The second big market is compute farms-large clusters of computers that do massive amounts of calculation-like animation, auto crash simulations, finite element analysis, gene synchronization, protein folding, etc.

The third market is custom application development. These are enterprises that write their own applications and deploy them on Linux, using Linux because of the economics of the hardware and software, and because the open source can be customized to their needs.

Where does that leave Solaris?

Solaris reaches up to huge machines, single servers with over 100 processors. They are highly reliable, often in high availability clusters, doing things like databases and decision support. There's still a gigantic markets for those machines.

Is the line between Linux and Solaris blurring?

Absolutely. We have a powerful entry server market. And now we have a big opportunity to compete against Microsoft. And Solaris will run on both SPARC and Intel now.

Is Solaris 9 now officially on the X86?

It's Solaris 8 today and Solaris 9 is coming. We're committed to that.

Are you concerned about cannibalizing your own high end products?

Absolutely not. We think Linux and Solaris are complementary. There's a certain amount of overlap, but that's good because that offers our customers choice. This is all about Sun being able to provide more to a single customer.

The LX50 comes heavily bundled with a software stack. What is the selling proposition versus a generic Linux box?
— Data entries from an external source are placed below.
(* ===== verification/ResponseProofs.v ===== *)
(** * What the streaming server does with response bodies *)

From S2P Require Import Prelude GoInt GoStrings Float64 Utf8 JsonNumber Json JsonProofs.
From S2P Require Import Api Errors BackendMetrics Metrics ExtProc Frontend Scheduling Datastore.
From S2P Require Import DatastoreProofs Handlers HandlersProofs Streaming StreamingProofs.

Local Open Scope Z_scope.

(** ** One response message *)

(** The response headers were answered, nothing is pending. *)
Record in_response (st : stream_state) : Prop := {
  ir_state : rc_RequestState (ss_ctx st) = HeaderResponseResponseComplete;
  ir_body : rc_respBodyResp (ss_ctx st) = None;
  ir_trailer : rc_respTrailerResp (ss_ctx st) = None;
  ir_err : ss_err st = None
}.

Section blocks.
Context `{MapOrder} (env : Env).

Lemma block_skipped guard msg after c w :
  guard c = false → send_block env guard msg after c w = Val (c, w, None).
Proof. unfold send_block. by intros ->. Qed.

Lemma block_sent guard msg after c w c' w' :
  guard c = true → env_send env (default nil_response (msg c)) = None →
  after c (mkWorld (w_reg w) (w_sent w ++ [default nil_response (msg c)])) = Val (c', w') →
  send_block env guard msg after c w = Val (c', w', None).
Proof. unfold send_block, Send. intros -> -> Ha. by rewrite Ha. Qed.

Lemma in_state_other st f c : rc_RequestState c ≠ st → in_state st f c = false.
Proof. intros Hst. unfold in_state. by rewrite bool_decide_false. Qed.

Lemma in_state_none st f c : f c = None → in_state st f c = false.
Proof.
  intros Hf. unfold in_state. rewrite Hf, (bool_decide_false (is_Some _)) by (by intros [? ?]).
  apply andb_false_r.
Qed.
End blocks.

(** In that state exactly the prepared response body is sent. *)
Lemma update_response_body `{MapOrder} env c w body eos :
  rc_RequestState c = HeaderResponseResponseComplete → rc_respTrailerResp c = None →
  rc_respBodyResp c = Some (response_body_response body eos) →
  (∀ m, env_send env m = None) →
  ∃ c', updateStateAndSendIfNeeded env c w
        = Val (c', mkWorld (w_reg w) (w_sent w ++ [response_body_response body eos]), None)
    ∧ rc_respBodyResp c' = None ∧ rc_respTrailerResp c' = None
    ∧ rc_modelServerStreaming c' = rc_modelServerStreaming c
    ∧ (eos = false → rc_RequestState c' = HeaderResponseResponseComplete).
Proof.
  intros Hst Htr Hb Hsend. unfold updateStateAndSendIfNeeded.
  unfold send_request_headers. rewrite block_skipped by (apply in_state_other; by rewrite Hst).
  unfold send_request_body. cbn [and_then].
  rewrite block_skipped by (apply in_state_other; by rewrite Hst).
  unfold send_request_trailers. cbn [and_then].
  rewrite block_skipped by (apply in_state_other; by rewrite Hst).
  unfold send_response_headers. cbn [and_then].
  rewrite block_skipped by (apply in_state_other; by rewrite Hst).
  unfold send_response_body. cbn [and_then].
  erewrite block_sent; [|apply in_state_true; by eauto|by rewrite Hb|by rewrite Hb].
  cbn [and_then]. unfold send_response_trailers.
  rewrite block_skipped by (apply in_state_none; by destruct eos).
  eexists. split; [done|]. by destruct eos.
Qed.

(** ** Response messages *)

Lemma handle_response `{MapOrder} s ovf env b st c' w' body rb rsb bytes eos :
  stream_switch s ovf env (ResponseBody b) st = Val (mkStreamState c' body rb rsb None w') →
  rc_RequestState c' = HeaderResponseResponseComplete → rc_respTrailerResp c' = None →
  rc_respBodyResp c' = Some (response_body_response bytes eos) →
  (∀ m, env_send env m = None) →
  ∃ c2, stream_handle s ovf env (ResponseBody b) st
        = Val (Continue (mkStreamState c2 body rb rsb None
            (mkWorld (w_reg w') (w_sent w' ++ [response_body_response bytes eos]))))
    ∧ rc_respBodyResp c2 = None ∧ rc_respTrailerResp c2 = None
    ∧ rc_modelServerStreaming c2 = rc_modelServerStreaming c'
    ∧ (eos = false → rc_RequestState c2 = HeaderResponseResponseComplete).
Proof.
  intros Hsw Hst Htr Hb Hsend. unfold stream_handle. rewrite Hsw. run_outcome.
  destruct (update_response_body env c' w' bytes eos) as (c2 & -> & Hrest); [done..|].
  run_outcome. by exists c2.
Qed.

(** One chunk of a streamed response. *)
Lemma handle_chunk `{MapOrder} s ovf env b st :
  in_response st → rc_modelServerStreaming (ss_ctx st) = true → (∀ m, env_send env m = None) →
  ∃ st', stream_handle s ovf env (ResponseBody b) st = Val (Continue st')
    ∧ w_sent (ss_world st')
      = w_sent (ss_world st) ++ [response_body_response (hb_Body b) (hb_EndOfStream b)]
    ∧ (hb_EndOfStream b = false → in_response st' ∧ rc_modelServerStreaming (ss_ctx st') = true).
Proof.
  destruct st as [c body rb rsb err w]. intros [Hst Hb Htr Herr] Hms Hsend. simpl in *. subst err.
  destruct (stream_switch s ovf env (ResponseBody b) (mkStreamState c body rb rsb None w))
    as [[c' body' rb' rsb' err' w']|] eqn:Hsw; cbn [stream_switch] in Hsw; rewrite Hms in Hsw;
    [|by destruct (hb_EndOfStream b)].
  assert (rc_RequestState c' = HeaderResponseResponseComplete ∧ rc_respTrailerResp c' = None
    ∧ rc_respBodyResp c' = Some (response_body_response (hb_Body b) (hb_EndOfStream b))
    ∧ rc_modelServerStreaming c' = true ∧ err' = None ∧ w_sent w' = w_sent w)
    as (H1 & H2 & H3 & H4 & -> & H6).
  { destruct (hb_EndOfStream b); simplify_eq; repeat split; try done; apply model_streaming_sent. }
  destruct (handle_response s ovf env b (mkStreamState c body rb rsb None w)
              c' w' body' rb' rsb' (hb_Body b) (hb_EndOfStream b))
    as (c2 & -> & Hb2 & Ht2 & Hm2 & Hs2); try done.
  { cbn [stream_switch]. by rewrite Hms. }
  eexists. split; [done|]. split; [by rewrite <-H6|]. intros Heos. split; [split; auto|].
  by rewrite <-H4.
Qed.

Definition chunk_event `{MapOrder} (eb : Env * HttpBody) : event := Recv eb.1 (ResponseBody eb.2).

Definition chunk_response `{MapOrder} (eb : Env * HttpBody) : ProcessingResponse :=
  response_body_response (hb_Body eb.2) (hb_EndOfStream eb.2).

(** Every send succeeds. *)
Definition sends_ok `{MapOrder} (env : Env) : Prop := ∀ m, env_send env m = None.

Lemma chunks_passed `{MapOrder} s ovf chunks st :
  in_response st → rc_modelServerStreaming (ss_ctx st) = true →
  Forall (λ eb, sends_ok eb.1) chunks →
  Forall (λ eb, hb_EndOfStream eb.2 = false) (take (length chunks - 1) chunks) →
  ∃ st', Process_loop (stream_handle s ovf) ss_err stream_deferred (chunk_event <$> chunks) st
         = Val (Continue st')
    ∧ w_sent (ss_world st') = w_sent (ss_world st) ++ (chunk_response <$> chunks).
Proof.
  intros Hin Hms Hsend. revert st Hin Hms. induction Hsend as [|[env b] chunks Hs Hsend IH];
    intros st Hin Hms Heos.
  { exists st. split; [done|]. cbn. by rewrite app_nil_r. }
  rewrite fmap_cons. cbn [Process_loop loop_turn chunk_event fst snd].
  destruct (handle_chunk s ovf env b st Hin Hms Hs) as (st' & -> & Hsent & Hnext).
  run_outcome. destruct chunks as [|eb chunks].
  - exists st'. split; [done|]. done.
  - simpl in Heos. apply Forall_cons in Heos as [He Heos]. simpl in He.
    destruct (Hnext He) as [Hin' Hms']. destruct (IH st' Hin' Hms') as (st2 & Hp & Hs2).
    { simpl. by rewrite Nat.sub_0_r in *. }
    exists st2. split; [exact Hp|]. rewrite Hs2, Hsent. by rewrite <-(assoc_L (++)).
Qed.

(** ** Buffered responses *)

Lemma read_usage_frame ovf resp c c' :
  read_usage ovf resp c = Val c' → c' = c ∨ ∃ u, c' = set_Usage u c.
Proof.
  unfold read_usage. intros Hu. repeat case_match; simplify_eq; auto.
  destruct (usage_int ovf _ "prompt_tokens"); simpl in *; [|done].
  destruct (usage_int ovf _ "completion_tokens"); simpl in *; [|done].
  destruct (usage_int ovf _ "total_tokens"); simpl in *; [|done]. simplify_eq. eauto.
Qed.

(** The last message of a response, after [text] was collected. *)
Lemma handle_whole `{MapOrder} s ovf env st last bytes c1 :
  in_response st → rc_modelServerStreaming (ss_ctx st) = false → sends_ok env →
  ss_responseBody st = None →
  MarshalMap (UnmarshalMap (ss_body st +:+ last) None).1 = inl bytes →
  read_usage ovf (UnmarshalMap (ss_body st +:+ last) None).1 (ss_ctx st) = Val c1 →
  ∃ st', stream_handle s ovf env (ResponseBody (mkHttpBody last true)) st = Val (Continue st')
    ∧ w_sent (ss_world st') = w_sent (ss_world st) ++ [response_body_response bytes true].
Proof.
  destruct st as [c body rb rsb err w]. intros [Hst Hb Htr Herr] Hms Hsend Hrsb Hmar Hu.
  simpl in *. subst. apply read_usage_frame in Hu as Hf.
  destruct (stream_switch s ovf env (ResponseBody (mkHttpBody last true)) (mkStreamState c body rb None None w))
    as [[c' body' rb' rsb' err' w']|] eqn:Hsw; cbn [stream_switch hb_Body hb_EndOfStream] in Hsw;
    rewrite Hms in Hsw; unfold HandleResponseBody in Hsw; rewrite Hmar, Hu in Hsw;
    [|done].
  assert (rc_RequestState c' = HeaderResponseResponseComplete ∧ rc_respTrailerResp c' = None
    ∧ rc_respBodyResp c' = Some (response_body_response bytes true) ∧ err' = None
    ∧ w_sent w' = w_sent w) as (H1 & H2 & H3 & -> & H5).
  { simpl in Hsw. simplify_eq. simpl. by destruct Hf as [->|[u ->]]. }
  destruct (handle_response s ovf env (mkHttpBody last true) (mkStreamState c body rb None None w)
              c' w' body' rb' rsb' bytes true) as (c2 & -> & _); try done.
  { cbn [stream_switch hb_Body hb_EndOfStream]. rewrite Hms.
    unfold HandleResponseBody. by rewrite Hmar, Hu. }
  eexists. split; [done|]. simpl. by rewrite H5.
Qed.

(** A message before the last is collected. *)
Lemma update_in_response `{MapOrder} env c w :
  rc_RequestState c = HeaderResponseResponseComplete → rc_respBodyResp c = None →
  updateStateAndSendIfNeeded env c w = Val (c, w, None).
Proof.
  intros Hst Hb. unfold updateStateAndSendIfNeeded.
  unfold send_request_headers. rewrite block_skipped by (apply in_state_other; by rewrite Hst). cbn [and_then].
  unfold send_request_body. rewrite block_skipped by (apply in_state_other; by rewrite Hst). cbn [and_then].
  unfold send_request_trailers. rewrite block_skipped by (apply in_state_other; by rewrite Hst). cbn [and_then].
  unfold send_response_headers. rewrite block_skipped by (apply in_state_other; by rewrite Hst). cbn [and_then].
  unfold send_response_body. rewrite block_skipped by (by apply in_state_none). cbn [and_then].
  unfold send_response_trailers. by rewrite block_skipped by (apply in_state_other; by rewrite Hst).
Qed.

Lemma json_piece `{MapOrder} s ovf env st b :
  in_response st → rc_modelServerStreaming (ss_ctx st) = false →
  stream_handle s ovf env (ResponseBody (mkHttpBody b false)) st
  = Val (Continue (mkStreamState (ss_ctx st) (ss_body st +:+ b) (ss_requestBody st) (ss_responseBody st)
                     None (ss_world st))).
Proof.
  destruct st as [c body rb rsb err w]. intros [Hst Hb Htr Herr] Hms. simpl in *. subst err.
  unfold stream_handle. cbn [stream_switch hb_Body hb_EndOfStream]. rewrite Hms. run_outcome.
  by rewrite update_in_response.
Qed.

(** A response in messages, each with what the handler finds when it arrives. *)
Definition piece_event `{MapOrder} (eb : Env * string) : event :=
  Recv eb.1 (ResponseBody (mkHttpBody eb.2 false)).

Definition response_events `{MapOrder} (pieces : list (Env * string)) (last : Env * string) : list event :=
  (piece_event <$> pieces) ++ [Recv last.1 (ResponseBody (mkHttpBody last.2 true))].

Definition response_text `{MapOrder} (pieces : list (Env * string)) (last : Env * string) : string :=
  foldl (λ s eb, s +:+ eb.2) "" pieces +:+ last.2.

Lemma pieces_collected `{MapOrder} s ovf pieces evs st :
  in_response st → rc_modelServerStreaming (ss_ctx st) = false →
  Process_loop (stream_handle s ovf) ss_err stream_deferred ((piece_event <$> pieces) ++ evs) st
  = Process_loop (stream_handle s ovf) ss_err stream_deferred evs
      (mkStreamState (ss_ctx st) (foldl (λ s eb, s +:+ eb.2) (ss_body st) pieces) (ss_requestBody st)
         (ss_responseBody st) None (ss_world st)).
Proof.
  intros Hin Hms. revert st Hin Hms. induction pieces as [|[env b] pieces IH]; intros st Hin Hms.
  { destruct st, Hin as [? ? ? Herr]. simpl in Herr. by subst. }
  rewrite fmap_cons. cbn [app]. unfold piece_event at 1. cbn [Process_loop loop_turn fst snd].
  rewrite json_piece by done. run_outcome. rewrite IH; [done|by destruct Hin|done].
Qed.

(** ** Usage *)

(** The usage object has its three token counts, or there is none. *)
Definition usage_complete (m : fields) : bool :=
  match field "usage" m with
  | None | Some VNil => true
  | Some (VMap usg) =>
      forallb (λ k, match field k usg with Some (VFloat _) => true | _ => false end)
        ["prompt_tokens"; "completion_tokens"; "total_tokens"]
  | Some _ => false
  end.

Lemma read_usage_complete ovf m c :
  if usage_complete m then ∃ c', read_usage ovf (Some m) c = Val c'
  else read_usage ovf (Some m) c = Panic FailedTypeAssertion.
Proof.
  unfold usage_complete, read_usage. change (default [] (Some m)) with m.
  destruct (field "usage" m) as [[]|]; eauto. simpl. unfold usage_int.
  repeat (case_match; simpl; eauto; try done).
Qed.

(** * Claims *)

(** C27: a streamed response passes through untouched: once the response headers
    were answered, the chunks of the model server's event stream are sent to Envoy
    one for one, in order, with the same bytes and the same end-of-stream mark. *)
Theorem streamed_chunks_unchanged `{MapOrder} s ovf chunks st :
  in_response st → rc_modelServerStreaming (ss_ctx st) = true →
  Forall (λ eb, sends_ok eb.1) chunks →
  Forall (λ eb, hb_EndOfStream eb.2 = false) (take (length chunks - 1) chunks) →
  ∃ st', Process_loop (stream_handle s ovf) ss_err stream_deferred (chunk_event <$> chunks) st
         = Val (Continue st')
    ∧ w_sent (ss_world st') = w_sent (ss_world st) ++ (chunk_response <$> chunks).
Proof. apply chunks_passed. Qed.


(** * Witnesses *)

(** A stream whose response headers were answered. *)
Definition responding (streaming : bool) : stream_state :=
  mkStreamState
    (set_modelServerStreaming streaming (set_RequestState HeaderResponseResponseComplete zero_context))
    "" None None None (mkWorld empty_registry []).

Lemma responding_in_response b : in_response (responding b).
Proof. by split. Qed.

Lemma streamed_chunks_unchanged_witness :
  ∃ st', Process_loop (stream_handle example_config (λ _, 0)) ss_err stream_deferred
      (chunk_event <$> [(example_env, mkHttpBody "data: 1" false);
                        (example_env, mkHttpBody "data: [DONE]" true)]) (responding true)
      = Val (Continue st')
    ∧ w_sent (ss_world st')
      = [] ++ (chunk_response <$> [(example_env, mkHttpBody "data: 1" false);
                                   (example_env, mkHttpBody "data: [DONE]" true)]).
Proof.
  apply (streamed_chunks_unchanged example_config (λ _, 0) _ (responding true)).
  - apply responding_in_response.
  - reflexivity.
  - repeat constructor; done.
  - repeat constructor.
Defined.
We're taking the same systems approach with the LX-50 that we take with the rest of our product line: a hardware platform, operating environment, and set of applications based on open standards, but tuned to work really well together. That's the same model we're following in the Linux business.
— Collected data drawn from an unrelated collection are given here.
(* ===== verification/Conversation.v ===== *)
(** * The answers of the streaming server to a whole conversation

    [speak] says which conversations Envoy can hold with the server (the request headers
    first, the pieces of a body after its headers, the response headers once, nothing of
    a body after its last piece), and which kinds of messages each message is answered
    with.  The receive loop is shown to give exactly these answers. *)

From S2P Require Import Prelude GoInt GoStrings Float64 Utf8 JsonNumber Json JsonProofs.
From S2P Require Import Api Errors BackendMetrics Metrics ExtProc Frontend Scheduling Datastore.
From S2P Require Import DatastoreProofs Handlers HandlersProofs Streaming StreamingProofs ResponseProofs.

Local Open Scope Z_scope.

(** ** The protocol *)

(** How far the request, or the response, has come. *)
Inductive side := Waiting | Open | Closed.

#[global] Instance side_eq_dec : EqDecision side.
Proof. solve_decision. Defined.

Record talk := mkTalk { t_request : side; t_response : side; t_streaming : bool }.

Definition talk_start : talk := mkTalk Waiting Waiting false.

Definition closed_if (eos : bool) : side := if eos then Closed else Open.

(** The model server announces an event stream. *)
Definition event_stream (h : HttpHeaders) : bool :=
  existsb (λ '(key, value), bool_decide (key = "content-type") && Contains value "text/event-stream")
    (hh_Headers h).

(** A request body is answered unless the response has begun. *)
Definition unless_replied (t : talk) (ks : list kind) : list kind :=
  if decide (t_response t = Waiting) then ks else [].

(** One message of the conversation: what it is answered with, and [None] when it has no
    place there. *)
Definition speak (t : talk) (req : ProcessingRequest) : option (talk * list kind) :=
  let '(mkTalk request response streaming) := t in
  match req, request, response with
  | RequestHeaders h, Waiting, Waiting =>
      Some (mkTalk (closed_if (hh_EndOfStream h)) Waiting streaming,
            if hh_EndOfStream h then [KReqHeaders] else [])
  | RequestBody b, Open, _ =>
      Some (mkTalk (closed_if (hb_EndOfStream b)) response streaming,
            unless_replied t (if hb_EndOfStream b then [KReqHeaders; KReqBody] else []))
  | RequestTrailers, Open, _ => Some (mkTalk Closed response streaming, [])
  | ResponseHeaders h, (Open | Closed), Waiting =>
      Some (mkTalk request (closed_if (hh_EndOfStream h)) (event_stream h), [KRespHeaders])
  | ResponseBody b, _, Open =>
      Some (mkTalk request (closed_if (hb_EndOfStream b)) streaming,
            if streaming || hb_EndOfStream b then [KRespBody (hb_EndOfStream b)] else [])
  | ResponseTrailers, _, Open => Some (mkTalk request Closed streaming, [])
  | _, _, _ => None
  end.

(** The answers to the messages received, as long as messages are received. *)
Fixpoint answers `{MapOrder} (t : talk) (evs : list event) : option (list kind) :=
  match evs with
  | Recv _ req :: evs =>
      match speak t req with
      | Some (t, ks) => (ks ++.) <$> answers t evs
      | None => None
      end
  | _ => Some []
  end.

(** ** What a block sends *)

Definition sent_kinds (w : world) : list kind := kind_of <$> w_sent w.

(** Some send fails. *)
Definition send_fails `{MapOrder} (env : Env) : Prop := ∃ m, is_Some (env_send env m).

(** From [w], the messages [ks] are sent and the context becomes [c], unless a send
    fails: then the messages before it were sent. *)
Definition sends `{MapOrder} (env : Env) (w : world) (ks : list kind) (c : RequestContext) (r : send_result) : Prop :=
  match r with
  | Val (c', w', None) => sent_kinds w' = sent_kinds w ++ ks ∧ c' = c
  | Val (_, w', Some _) => send_fails env ∧ ∃ ks', ks' `prefix_of` ks ∧ sent_kinds w' = sent_kinds w ++ ks'
  | Panic _ => False
  end.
Our competitors manufacture a generic Intel box, using anybody's flavor of a Linux distribution. Our has been tested and tuned so we know that the hardware matches the software. That's the generic piece of this product offering. Beyond that, we're focusing on all the value-added layers: additional applications, true enterprise applications like the application server, world class development tools like Sun ONE Studio. Over time we're going to roll out the full Sun One software portfolio, including portal, directory, identity, mail and calendaring.

The third piece is management. We have a world-class management solution that we're used to using in the back-end and mission-critical tiers of data center - bringing that to the low end as well. And there's service and support.
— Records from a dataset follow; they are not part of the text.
(* ===== verification/Controllers.v ===== *)
(** * pkg/epp/controller: the three reconcilers

    [inferencemodel_reconciler.go], [inferencepool_reconciler.go] and
    [pod_reconciler.go].  A reconcile reads one object through the API client and
    brings the datastore up to date; it returns the error to retry with, if any. *)

From S2P Require Import Prelude GoInt Float64 Api Errors BackendMetrics Datastore.

Local Open Scope Z_scope.

Section controllers.
Context `{MapOrder} `{Labels} (c : Client).

(** ** InferenceModel *)

(** [handleModelDeleted] *)
Definition handleModelDeleted (req : NamespacedName) (ds : datastore)
  : outcome (option error * datastore) :=
  let '(existing, ds) := ModelDelete req ds in
  match existing with
  | None => Val (None, ds)
  | Some m =>
      r ← ModelResync c (im_ModelName m) ds;
      let '((updated, err), ds) := r in
      Val (err, ds)
  end.

(** [InferenceModelReconciler.Reconcile] *)
Definition ModelReconcile (poolName : NamespacedName) (req : NamespacedName) (ds : datastore)
  : outcome (option error * datastore) :=
  match Get_model c req with
  | GetError e => Val (Some e, ds)
  | NotFound => handleModelDeleted req ds
  | Found infModel =>
      if negb (Time_ptr_IsZero (om_DeletionTimestamp (im_ObjectMeta infModel)))
         || bool_decide (por_Name (PoolRef (im_Spec infModel)) ≠ nn_Name poolName)
      then handleModelDeleted req ds
      else Val (None, (ModelSetIfOlder infModel ds).2)
  end.

(** [eventPredicate] and the event filter: an update passes when either side
    refers to the pool. *)
Definition eventPredicate (poolName : NamespacedName) (m : InferenceModel) : bool :=
  bool_decide (por_Name (PoolRef (im_Spec m)) = nn_Name poolName).

Inductive model_event :=
  | CreateEvent (m : InferenceModel)
  | UpdateEvent (old new : InferenceModel)
  | DeleteEvent (m : InferenceModel)
  | GenericEvent (m : InferenceModel).

Definition event_filter (poolName : NamespacedName) (e : model_event) : bool :=
  match e with
  | CreateEvent m | DeleteEvent m | GenericEvent m => eventPredicate poolName m
  | UpdateEvent old new => eventPredicate poolName old || eventPredicate poolName new
  end.

(** [indexInferenceModelsByModelName] on an InferenceModel. *)
Definition indexInferenceModelsByModelName (m : InferenceModel) : list string := [im_ModelName m].

(** ** InferencePool *)

(** [InferencePoolReconciler.updateDatastore]; [reflect.DeepEqual] tells a nil selector
    from an empty one. *)
Definition pool_updateDatastore (newPool : InferencePool) (ds : datastore) : outcome datastore :=
  let oldPool := PoolGet ds in
  let ds := PoolSet newPool ds in
  let resync :=
    match oldPool with
    | inr _ => true
    | inl old => negb (bool_decide (ips_Selector (ip_Spec newPool) = ips_Selector (ip_Spec old)))
    end in
  if resync then PodResyncAll c newPool ds else Val ds.

(** [InferencePoolReconciler.Reconcile] *)
Definition PoolReconcile (req : NamespacedName) (ds : datastore)
  : outcome (option error * datastore) :=
  match Get_pool c req with
  | NotFound => Val (None, Clear ds)
  | GetError e => Val (Some e, ds)
  | Found infPool =>
      if negb (Time_ptr_IsZero (om_DeletionTimestamp (ip_ObjectMeta infPool)))
      then Val (None, Clear ds)
      else ds ← pool_updateDatastore infPool ds; Val (None, ds)
  end.

(** ** Pod *)

(** [podIsReady] of pod_reconciler.go is written out again there. *)
Fixpoint reconciler_conditions (conditions : list PodCondition) : bool :=
  match conditions with
  | [] => false
  | condition :: conditions =>
      if bool_decide (pc_Type condition = PodReady)
      then bool_decide (pc_Status condition = ConditionTrue)
      else reconciler_conditions conditions
  end.

Definition reconciler_podIsReady (pod : CorePod) : bool := reconciler_conditions (pod_Conditions pod).

Lemma reconciler_podIsReady_same pod : reconciler_podIsReady pod = podIsReady pod.
Proof. done. Qed.

(** [PodReconciler.updateDatastore]: the tests in their order. *)
Definition pod_updateDatastore (pod : CorePod) (ds : datastore) : outcome datastore :=
  remove ← (if negb (Time_ptr_IsZero (om_DeletionTimestamp (pod_ObjectMeta pod))) then Val true
            else matched ← PoolLabelsMatch (om_Labels (pod_ObjectMeta pod)) ds;
                 Val (negb matched || negb (podIsReady pod)));
  if (remove : bool) then PodDelete (pod_key pod) ds
  else Val (PodUpdateOrAddIfNotExist pod ds).2.

(** [PodReconciler.Reconcile] *)
Definition PodReconcile (req : NamespacedName) (ds : datastore)
  : outcome (option error * datastore) :=
  match PoolGet ds with
  | inr _ => Val (None, ds)
  | inl pool =>
      match Get_pod c req with
      | NotFound => ds ← PodDelete req ds; Val (None, ds)
      | GetError e => Val (Some e, ds)
      | Found pod => ds ← pod_updateDatastore pod ds; Val (None, ds)
      end
  end.
End controllers.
Is there a danger here of layering in a set of proprietary technologies on top of Linux?

Our approach is all about open standards. It's a plug-and-play model, the same model we have with the Web services stack on Solaris. So if you don't want to use our app server and you want to use Apache, no problem. The standards are all the same-just turn one off and turn the other on.

What about pricing?

We usually have one version, which is known as either the Platform Edition or Standard Edition, which usually has no license fee. Then if you want to go to a more feature-rich, enterprise class or scalable version, we call that the Enterprise edition, and that's when we start charging for the additional value.

HP and Dell are now shipping a non-Microsoft office product. Do you see that as boding anything for the Linux desktop?

I do. I see more and more customer dissatisfaction with owners licensing practices and costs with Microsoft productivity suites. They are the de facto standard, but despite that, you're seeing governments across the world making bold statements about alternatives to Microsoft Office, and lots of companies adopting alternative suites like StarOffice and OpenOffice and Corel and Lotus. In fact, OpenOffice is the market share leader for the Linux desktop-it has about an 85 percent share. ["OpenOffice" refers to the open source code. StarOffice is Sun's run-time version of OpenOffice. In theory, anyone can take the OpenOffice source code and turn it into a comparable product.]

Any other thoughts about Linux at Sun?

We think it's headed for the next level of maturity and we're putting in place initiatives across the entire company to make sure it's just as much a part of the strategy as the investment in Solaris.